Create and work in an environment of mutual respect. The individuals you want to attract are successful business people. You will learn by listening to and respecting their opinions. Similarly, anyone willing to serve on a board should have a healthy respect for the company and its CEO and be passionately engaged in helping the company attain its goals. Understanding cuts both ways. Focus on doing your job, be it director or officer, and respect the other side by allowing it to do its job.

All board members, whether outsiders or insiders, must come to the table with radical objectivity and an open mind. Only major issues should be addressed at the board level. Each must be thoroughly presented, evaluated, analyzed and discussed. Innovative and creative thinking is required to make the right decision. Applying previous experiences to board level issues is appropriate. However, unfounded biases or irrelevant opinions have no place at the boardroom table.

Open, two-way communication is essential, particularly when bad news must be conveyed. As a director, I expect "no surprises." I want to be told early when problems arise and be given full disclosure. CEOs should expect the same from me. If I am concerned about the leader’s performance, I will tell that person, as difficult as that may be for both of us. Often, such discussions begin best in a private encounter.
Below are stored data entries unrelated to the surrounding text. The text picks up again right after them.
(** ** contracts.rs *)

Inductive ApplyError :=
| KubeApi (e : string)
| Filesystem (e : string)
| Serialization (e : string)
| NotOwned (namespace name : string).

Inductive ConfigApplyResult := ConfigUpdated (config_hash : string) | ConfigUnchanged.

Record RuntimeApplyResult := mkRuntimeApplyResult {
  rar_service_account_created : bool;
  rar_config_result : option ConfigApplyResult;
  rar_service_changed : bool;
  rar_deployment_changed : bool;
  rar_rollout_triggered : bool
}.

(** ** Labels, annotations, metadata *)

Definition SPEC_REVISION_ANNOTATION : string := "wicket.io/spec-revision".
Definition CONFIG_REVISION_ANNOTATION : string := "wicket.io/config-revision".
Definition LABEL_MANAGED_BY : string := "app.kubernetes.io/managed-by".
Definition LABEL_COMPONENT : string := "app.kubernetes.io/component".
Definition LABEL_INSTANCE : string := "app.kubernetes.io/instance".
Definition LABEL_APP_NAME : string := "app.kubernetes.io/name".
Definition LABEL_GW_NAMESPACE : string := "wicket.io/gateway-namespace".
Definition LABEL_GW_NAME : string := "wicket.io/gateway-name".
Definition PROXY_RUNTIME_UID : Z := 65532.
Definition PROXY_RUNTIME_FSGROUP : Z := 65532.
Definition preserve_gateway_status_timestamps (new_status existing : GatewayStatus) : GatewayStatus :=
  mkGatewayStatus (gws_addresses new_status)
    (preserve_condition_timestamps (gws_conditions new_status) (gws_conditions existing))
    (preserve_group lst_name lst_conditions set_lst_conditions (gws_listeners existing) <$> gws_listeners new_status).

Definition listener_status_semantically_equal (x y : ListenerStatus) : bool :=
  String.eqb (lst_name x) (lst_name y)
  && bool_decide (lst_supported_kinds x = lst_supported_kinds y)
  && (lst_attached_routes x =? lst_attached_routes y)%Z
  && conditions_semantically_equal (lst_conditions x) (lst_conditions y).

Definition gateway_status_semantically_equal (a b : GatewayStatus) : bool :=
  if negb (bool_decide (gws_addresses a = gws_addresses b)) then false
  else if negb (conditions_semantically_equal (gws_conditions a) (gws_conditions b)) then false
  else if negb (length (gws_listeners a) =? length (gws_listeners b)) then false
  else forallb (λ '(x, y), listener_status_semantically_equal x y) (zip (gws_listeners a) (gws_listeners b)).

(** ** Watches: the gateways an event concerns *)

(** A reference to a gateway: namespace and name. *)
Definition sort_refs (l : list (string * string)) : list (string * string) := sort_by (pair_cmp str_cmp str_cmp) l.

Definition gateway_refs_from_parent_refs (route_namespace : string) (parent_refs : list ParentReference) : list (string * string) :=
  sort_refs (elements (foldl (λ (refs : gset (string * string)) p,
    let group_matches := is_empty_str (pr_group p) || String.eqb (pr_group p) "gateway.networking.k8s.io" in
    if negb group_matches || negb (String.eqb (pr_kind p) "Gateway") then refs
    else {[(unwrap_or route_namespace (pr_namespace p), pr_name p)]} ∪ refs) ∅ parent_refs)).

Definition gateway_refs_from_keys (keys : list (string * string)) : list (string * string) := sort_refs keys.

(** ** Addresses *)

Record NodeAddress := mkNodeAddress { na_type : string; na_address : string }.
Record Node := mkNode { node_addresses : option (list NodeAddress) }.

Definition node_address_of (ty : string) (addrs : list NodeAddress) : option string :=
  na_address <$> find_first (λ a, String.eqb (na_type a) ty) addrs.

Definition node_addresses_from_nodes (nodes : list Node) : list GatewayStatusAddress :=
  let addresses := foldl (λ (acc : gset string) n,
    match node_addresses n with
    | None => acc
    | Some addrs =>
        match node_address_of "ExternalIP" addrs with
        | Some a => {[a]} ∪ acc
        | None => match node_address_of "InternalIP" addrs with Some a => {[a]} ∪ acc | None => acc end
        end
    end) ∅ nodes in
  sort_by_key gsa_value str_cmp (mkGatewayStatusAddress IPAddress <$> elements addresses).

Definition ingress_addresses (i : LoadBalancerIngress) : list GatewayStatusAddress :=
  option_list (mkGatewayStatusAddress IPAddress <$> lbi_ip i) ++ option_list (mkGatewayStatusAddress Hostname <$> lbi_hostname i).

(** [service] and [nodes] are the API server's answers, [Err] a failed call. *)
Definition service_addresses (service : K8sService) (nodes : result string (list Node)) : list GatewayStatusAddress :=
  match ks_spec service with
  | None => []
  | Some spec =>
      if bool_decide (kss_type spec = Some "LoadBalancer") then
        let addresses := flat_map ingress_addresses (unwrap_or [] (ks_ingress service)) in
        let addresses := if is_empty addresses
                         then mkGatewayStatusAddress IPAddress <$> unwrap_or [] (kss_external_ips spec) else addresses in
        if is_empty addresses
        then match nodes with Ok items => node_addresses_from_nodes items | Err _ => addresses end
        else addresses
      else if bool_decide (kss_type spec = Some "NodePort") then []
      else if bool_decide (kss_type spec = Some "ClusterIP") then
        match kss_cluster_ip spec with
        | Some ip => if negb (String.eqb ip "None") then [mkGatewayStatusAddress IPAddress ip] else []
        | None => []
        end
      else []
  end.

Definition get_gateway_addresses (service : result string K8sService) (nodes : result string (list Node)) (g : Gateway)
    : list GatewayStatusAddress :=
  let addresses := match service with Ok s => service_addresses s nodes | Err _ => [] end in
  if is_empty addresses then (λ a, mkGatewayStatusAddress (ga_type a) (ga_value a)) <$> gs_addresses (gw_spec g) else addresses.

(** ** Observation *)

Record DeployObservation := mkDeployObservation {
  do_current_spec_hash : option string;
  do_ready_replicas : option N;
  do_deploy_observed_generation : option Z;
  do_deploy_generation : option Z;
  do_updated_replicas : option N;
  do_available_replicas : option N;
  do_desired_replicas : option N
}.

Definition DeployObservation_default : DeployObservation := mkDeployObservation None None None None None None None.

(** [u32::try_from] of an [i32]. *)
Definition u32_try_from (r : Z) : option N := if (r <? 0)%Z then None else Some (Z.to_N r).

Definition annotation (k : string) (annotations : option (gmap string string)) : option string := annotations ≫= λ a, a !! k.

Definition observe_deployment (d : Deployment) : DeployObservation :=
  let current_spec_hash :=
    match annotation SPEC_REVISION_ANNOTATION (om_annotations (dep_metadata d)) with
    | Some h => Some h
    | None => dep_spec d ≫= λ s, annotation SPEC_REVISION_ANNOTATION (pt_annotations (ds_template s))
    end in
  let status := dep_status d in
  mkDeployObservation current_spec_hash
    ((status ≫= dst_ready_replicas) ≫= u32_try_from)
    (status ≫= dst_observed_generation)
    (om_generation (dep_metadata d))
    ((status ≫= dst_updated_replicas) ≫= u32_try_from)
    ((status ≫= dst_available_replicas) ≫= u32_try_from)
    ((λ s, unwrap_or 1%N (ds_replicas s ≫= u32_try_from)) <$> dep_spec d).

Inductive ManagedRuntimeError :=
| MRStoreNotReady (observed : ObservedRuntimeState)
| MRPlan (e : string)
| MRApply (e : string)
| MRObservationError (e : string).

Definition PlanError_fmt (e : PlanError) : string :=
  match e with
  | MissingField f => "missing required field: " +:+ f
  | InvalidInput r => "invalid input: " +:+ r
  | StoreNotReady => "store not ready"
  | ReferenceNotPermitted fns fk tns tn =>
      "cross-namespace reference not permitted: from " +:+ fns +:+ "/" +:+ fk +:+ " to " +:+ tns +:+ "/" +:+ tn
  end.

Definition ApplyError_fmt (e : ApplyError) : string :=
  match e with
  | KubeApi e => "kubernetes API error: " +:+ e
  | Filesystem e => "filesystem error: " +:+ e
  | Serialization e => "serialization error: " +:+ e
  | NotOwned ns name => "object " +:+ ns +:+ "/" +:+ name +:+ " exists but is not managed by wicket-controller"
  end.

Definition ManagedRuntimeError_fmt (e : ManagedRuntimeError) : string :=
  match e with
  | MRStoreNotReady _ => "store not ready for managed-runtime planning"
  | MRPlan e => "planning failed: " +:+ e
  | MRApply e => "apply failed: " +:+ e
  | MRObservationError e => "observation failed: " +:+ e
  end.

(** ** Conditions *)

Inductive ManagedRuntimeInput :=
| Applied (observed : ObservedRuntimeState) (apply_result : RuntimeApplyResult) (snapshot : SnapshotResult PlannerSnapshot)
| MISNotReady (observed : ObservedRuntimeState)
| ObservationFault (msg : string).

Record ManagedStatusOutcome := mkManagedStatusOutcome {
  mso_programmed : bool;
  mso_only_store_not_ready : bool;
  mso_observation_fault : option string;
  mso_observed_generation : option Z
}.

Definition resolve_managed_status_outcome (input : ManagedRuntimeInput) (store_ready : bool) (gateway_generation : option Z)
    : ManagedStatusOutcome :=
  match input with
  | Applied observed apply_result _ =>
      let apply_mutated := rar_rollout_triggered apply_result || rar_deployment_changed apply_result in
      let programmed := if apply_mutated then false else is_rollout_converged observed in
      let only_store_not_ready := negb apply_mutated && negb programmed && negb store_ready in
      mkManagedStatusOutcome programmed only_store_not_ready None gateway_generation
  | ObservationFault fault_msg => mkManagedStatusOutcome false false (Some fault_msg) gateway_generation
  | MISNotReady observed =>
      let programmed := is_rollout_converged observed in
      mkManagedStatusOutcome programmed (negb programmed && negb store_ready) None gateway_generation
  end.
Lemma cached_conditions compat now snapshot g rns rname section port cache :
  cache_ok snapshot cache →
  ∃ cache', planner_parent_conditions_for_section_cached compat now snapshot g rns rname section port cache =
              (section_conditions compat now snapshot g rns rname section port, cache') ∧ cache_ok snapshot cache'.
Proof.
  intros Hc. unfold planner_parent_conditions_for_section_cached, section_conditions. destruct snapshot as [|sn]; [by eexists|].
  set (k := (ns_or_default (gw_metadata g), name_or_empty (gw_metadata g), unwrap_or 0%Z (om_generation (gw_metadata g)))).
  destruct (cache !! k) as [ap|] eqn:E.
  - rewrite E. destruct (Hc _ _ _ _ E) as (sn'&[= <-]&->). by eexists.
  - destruct (plan _) as [ap|e] eqn:Ep; [|by eexists]. rewrite lookup_insert_eq. eexists. split; [done|].
    intros ns n gen ap'. destruct (decide ((ns, n, gen) = k)) as [He|Hne].
    + rewrite He, lookup_insert_eq. intros [= <-]. injection He as -> -> ->. eauto.
    + rewrite lookup_insert_ne by done. apply Hc.
Qed.

(** The verdicts on a parent reference without a cache. *)
Definition http_verdict (now : string) (api : RouteApi) (snapshot : SnapshotResult PlannerSnapshot) (ns name : string)
    (gen : option Z) (p : ParentReference) : result RouteError (RouteParentStatus * bool) :=
  resolve_parent api ns p ≫= λ resolved,
  match resolved with
  | inl message => Ok (build_route_parent_status now p WICKET_CONTROLLER_NAME (invalid_parent now message) gen None, false)
  | inr g =>
      let '(accepted, refs) :=
        match pr_section_name p with
        | Some section => section_conditions is_protocol_compatible_http now snapshot g ns name section (pr_port p)
        | None => http_route_gateway_wide_condition_from_spec now g (pr_port p)
        end in
      Ok (build_route_parent_status now p WICKET_CONTROLLER_NAME accepted gen refs, String.eqb (cond_status accepted) "True")
  end.

Definition stream_verdict (compat : ProtocolType → bool) (proto now : string) (api : RouteApi)
    (snapshot : SnapshotResult PlannerSnapshot) (ns name : string) (p : ParentReference) : result RouteError (RouteParentStatus * bool) :=
  resolve_parent api ns p ≫= λ resolved,
  match resolved with
  | inl message => Ok (mkRouteParentStatus p WICKET_CONTROLLER_NAME [invalid_parent now message], false)
  | inr g =>
      let accepted :=
        match pr_section_name p with
        | Some section => (section_conditions compat now snapshot g ns name section (pr_port p)).1
        | None => stream_gateway_wide_condition compat proto now g (pr_port p)
        end in
      let is_accepted := String.eqb (cond_status accepted) "True" in
      Ok (mkRouteParentStatus p WICKET_CONTROLLER_NAME (if is_accepted then [accepted; Condition_resolved_refs now] else [accepted]),
          is_accepted)
  end.

Lemma parent_loop_spec snapshot step (verdict : ParentReference → result RouteError (RouteParentStatus * bool)) refs cache :
  (∀ p c, cache_ok snapshot c →
     match verdict p with
     | Ok v => ∃ c', step p c = Ok (v, c') ∧ cache_ok snapshot c'
     | Err e => step p c = Err e
     end) →
  cache_ok snapshot cache →
  parent_loop step refs cache = try_map verdict refs ≫= λ l, Ok (l.*1, existsb snd l).
Proof.
  intros Hstep. revert cache. induction refs as [|p refs IH]; intros cache Hc; cbn; [done|].
  specialize (Hstep p cache Hc). destruct (verdict p) as [[st b]|e]; [|by rewrite Hstep].
  destruct Hstep as (c'&->&Hc'). cbn. rewrite (IH c' Hc'). by destruct (try_map verdict refs).
Qed.
(* ===== verification/Bootstrap.v ===== *)
(** * The start of the controllers (the [run_*_controller] functions of
    crates/wicket-controller/src/reconcilers)

    Each of the nine controllers lists its resources before it watches them, and retries the
    list until it succeeds; the tasks run concurrently over one store, and the planners must
    not work before every one of them has listed.  The answers of the API server, the
    durations and the state of the disk at each attempt are inputs; times are seconds. *)

From S2P Require Import Prelude Metrics Crds Store Files.
From S2P Require Import RuntimePlan GatewayReconciler RouteReconciler SecretReconciler ServiceReconciler ClassReconciler GatewayWatches FileWatcher.
From S2P Require Import ControllerMain.

(** ** What a controller lists *)

Definition Item (rc : ResourceClass) : Type :=
  match rc with
  | GatewayClasses => GatewayClass
  | ReferenceGrants => ReferenceGrant
  | Gateways => Gateway
  | HttpRoutes => HTTPRoute
  | TcpRoutes => TCPRoute
  | TlsRoutes => TLSRoute
  | Services => ObjectMeta
  | Endpoints => EndpointSlice
  | Secrets => Secret
  end.

(** The label of its metrics. *)
Definition kind_label (rc : ResourceClass) : string :=
  match rc with
  | GatewayClasses => "GatewayClass"
  | ReferenceGrants => "ReferenceGrant"
  | Gateways => "Gateway"
  | HttpRoutes => "HTTPRoute"
  | TcpRoutes => "TCPRoute"
  | TlsRoutes => "TLSRoute"
  | Services => "Service"
  | Endpoints => "EndpointSlice"
  | Secrets => "Secret"
  end.

(** [Api::all] is [None], [Api::namespaced] the namespace. *)
Definition api_scope (ctx : Context) (rc : ResourceClass) : option string :=
  match rc with
  | GatewayClasses => None
  | _ => if cx_watch_all_namespaces ctx then None else Some (cx_controller_namespace ctx)
  end.

(** An answer to [tokio::time::timeout(30 s, api.list(..))]. *)
Inductive ListAnswer (A : Type) := ListOk (items : list A) | ListErr (e : string) | ListTimedOut.
Arguments ListOk {A} _.
Arguments ListErr {A} _.
Arguments ListTimedOut {A}.

Definition list_timeout : N := 30.
Definition timeout_pause : N := 5.

Section bootstrap.
Context (pem_certs : string → list (result string string)) (pem_private_key : string → result string (option string)).
Context (any_supported_type : string → bool) (default_mode pid : N) (tls_cert_dir : string).

(** The handling of a list, by class: whether it ended the loop. *)
Definition on_store {A} (f : option (list A) → SharedStore → option SharedStore) (items : list A) (s : SecretState)
    : bool * SecretState :=
  match f (Some items) (st_store s) with
  | Some store => (true, st_set_store (λ _, store) s)
  | None => (false, s)
  end.

Definition list_pass (ff : FsFaults) (rc : ResourceClass) : list (Item rc) → SecretState → bool * SecretState :=
  match rc with
  | GatewayClasses => on_store list_gateway_classes
  | ReferenceGrants => on_store list_reference_grants
  | Gateways => on_store list_gateways
  | HttpRoutes => on_store list_http_routes
  | TcpRoutes => on_store list_tcp_routes
  | TlsRoutes => on_store list_tls_routes
  | Services => on_store list_services
  | Endpoints => on_store list_endpoint_slices
  | Secrets => λ items s, list_secrets pem_certs pem_private_key any_supported_type default_mode pid tls_cert_dir ff (Some items) s
  end.

(** One round of the loop, [attempt] already incremented: the seconds to sleep before the
    next one, or [None] when the loop is left. *)
Definition list_attempt (rc : ResourceClass) (ff : FsFaults) (attempt : N) (answer : ListAnswer (Item rc)) (s : SecretState)
    : option N * SecretState :=
  match answer with
  | ListOk items =>
      match list_pass ff rc items s with
      | (true, s') => (None, s')
      | (false, s') => (Some (list_backoff attempt), s')
      end
  | ListErr _ => (Some (list_backoff attempt), s)
  | ListTimedOut => (Some timeout_pause, s)
  end.

(** What the [n]-th attempt meets: the answer, the seconds it took, the disk. *)
Record Attempt (rc : ResourceClass) := mkAttempt {
  at_answer : ListAnswer (Item rc);
  at_took : N;
  at_disk : FsFaults
}.
#[global] Arguments at_answer {rc} _.
#[global] Arguments at_took {rc} _.
#[global] Arguments at_disk {rc} _.

(** The loop, at most [fuel] rounds of it: the attempts made, the time and the state. *)
Fixpoint list_loop (rc : ResourceClass) (fuel : nat) (attempts : nat → Attempt rc) (n : nat) (now : N) (s : SecretState)
    : option (nat * N * SecretState) :=
  match fuel with
  | 0 => None
  | S fuel' =>
      let a := attempts n in
      let now := (now + at_took a)%N in
      match list_attempt rc (at_disk a) (N.of_nat (S n)) (at_answer a) s with
      | (None, s') => Some (S n, now, s')
      | (Some pause, s') => list_loop rc fuel' attempts (S n) (now + pause)%N s'
      end
  end.

(** ** The tasks *)

Definition WATCH_CONNECTIONS_ACTIVE (rc : ResourceClass) : list string := ["wicket_watch_connections_active"; kind_label rc].

(** Two of the controllers set the gauge only after the list. *)
Definition gauge_before_list (rc : ResourceClass) : bool :=
  match rc with GatewayClasses | ReferenceGrants => false | _ => true end.

Inductive Task := Listing (attempt : N) (since : N) | Watching | Stopped.

(** A whole controller, run by itself: [results] is what kube's controller yields, whose
    reconciles are the reconcilers' own. *)
Definition set_watch_gauge (rc : ResourceClass) (n : Z) : SecretState → SecretState :=
  st_set_metrics (metric_set (WATCH_CONNECTIONS_ACTIVE rc) n).

Definition run_controller (rc : ResourceClass) (fuel : nat) (attempts : nat → Attempt rc) (results : list bool) (now : N) (s : SecretState)
    : option (N * SecretState) :=
  let s := if gauge_before_list rc then set_watch_gauge rc 1 s else s in
  '(_, now, s) ← list_loop rc fuel attempts 0 now s;
  let s := if gauge_before_list rc then s else set_watch_gauge rc 1 s in
  let s := foldl (λ s ok, st_set_metrics (note_reconcile_result (kind_label rc) ok) s) s results in
  Some (now, set_watch_gauge rc 0 s).

Definition run_gateway_class_controller := run_controller GatewayClasses.
Definition run_gateway_controller := run_controller Gateways.
Definition run_httproute_controller := run_controller HttpRoutes.
Definition run_tcproute_controller := run_controller TcpRoutes.
Definition run_tlsroute_controller := run_controller TlsRoutes.
Definition run_endpoints_controller := run_controller Endpoints.
Definition run_service_controller := run_controller Services.
Definition run_secret_controller := run_controller Secrets.
Definition run_referencegrant_controller := run_controller ReferenceGrants.

(** The state the tasks share (the store, the disk, the metrics) and the tasks started. *)
Record Controllers := mkControllers {
  bt_now : N;
  bt_state : SecretState;
  bt_tasks : gmap ResourceClass Task
}.

Definition start_task (rc : ResourceClass) (b : Controllers) : Controllers :=
  mkControllers (bt_now b) (if gauge_before_list rc then set_watch_gauge rc 1 (bt_state b) else bt_state b)
    (<[rc := Listing 0 (bt_now b)]> (bt_tasks b)).

(** The answer to the list that task [rc] is waiting for. *)
Definition answer_task (rc : ResourceClass) (ff : FsFaults) (attempt : N) (answer : ListAnswer (Item rc)) (b : Controllers) : Controllers :=
  match list_attempt rc ff (attempt + 1) answer (bt_state b) with
  | (None, s) =>
      mkControllers (bt_now b) (if gauge_before_list rc then s else set_watch_gauge rc 1 s) (<[rc := Watching]> (bt_tasks b))
  | (Some pause, s) => mkControllers (bt_now b) s (<[rc := Listing (attempt + 1) (bt_now b + pause)]> (bt_tasks b))
  end.

(** The stream of reconcile results: one result, and the end of the stream. *)
Definition note_result (rc : ResourceClass) (ok : bool) (b : Controllers) : Controllers :=
  mkControllers (bt_now b) (st_set_metrics (note_reconcile_result (kind_label rc) ok) (bt_state b)) (bt_tasks b).
Definition end_task (rc : ResourceClass) (b : Controllers) : Controllers :=
  mkControllers (bt_now b) (set_watch_gauge rc 0 (bt_state b)) (<[rc := Stopped]> (bt_tasks b)).

(** The writes of the reconcilers are all but the ones that change the phase. *)
Definition reconciler_op (op : StoreOp) : bool :=
  match op with OpMarkListed _ | OpMarkReady => false | _ => true end.

(** The tasks interleaved.  A reconciler that watches writes the store, the disk and the
    metrics.  The process ends with the first task that ends, or at the shutdown signal; the
    relation lets the other tasks go on, so that what it reaches includes what the process
    reaches. *)
Inductive boot_step : Controllers → Controllers → Prop :=
| boot_tick d b : boot_step b (mkControllers (bt_now b + d) (bt_state b) (bt_tasks b))
| boot_start rc b : bt_tasks b !! rc = None → boot_step b (start_task rc b)
| boot_answer rc ff attempt since answer b :
    bt_tasks b !! rc = Some (Listing attempt since) → (since ≤ bt_now b ≤ since + list_timeout)%N →
    (answer = ListTimedOut → bt_now b = (since + list_timeout)%N) →
    boot_step b (answer_task rc ff attempt answer b)
| boot_reconcile rc op files metrics b :
    bt_tasks b !! rc = Some Watching → reconciler_op op = true →
    boot_step b (mkControllers (bt_now b) (mkSecretState (apply_op op (st_store (bt_state b))) files metrics) (bt_tasks b))
| boot_result rc ok b : bt_tasks b !! rc = Some Watching → boot_step b (note_result rc ok b)
| boot_end rc b : bt_tasks b !! rc = Some Watching → boot_step b (end_task rc b).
Finally, directors and officers must "do their homework." The management group needs to prepare a full set of materials for directors to review well in advance of board meetings. Directors, in turn, must read and assess the information in order to come prepared. In addition, skilled directors conduct their own independent research and inquiries into the company, its products and industry, and share their findings with the full board.

When you put together a board of directors for your own company – or are forced by investors to welcome an "uninvited guest" – you might not be pleased. Should you be asked to serve as a director in this tense regulatory environment, you may even be frightened. But put your concerns to rest. If you function in a proper environment where you recognize both your shared constituencies and separate responsibilities, you will have a challenging and rewarding experience – one that benefits both your company and its shareholders.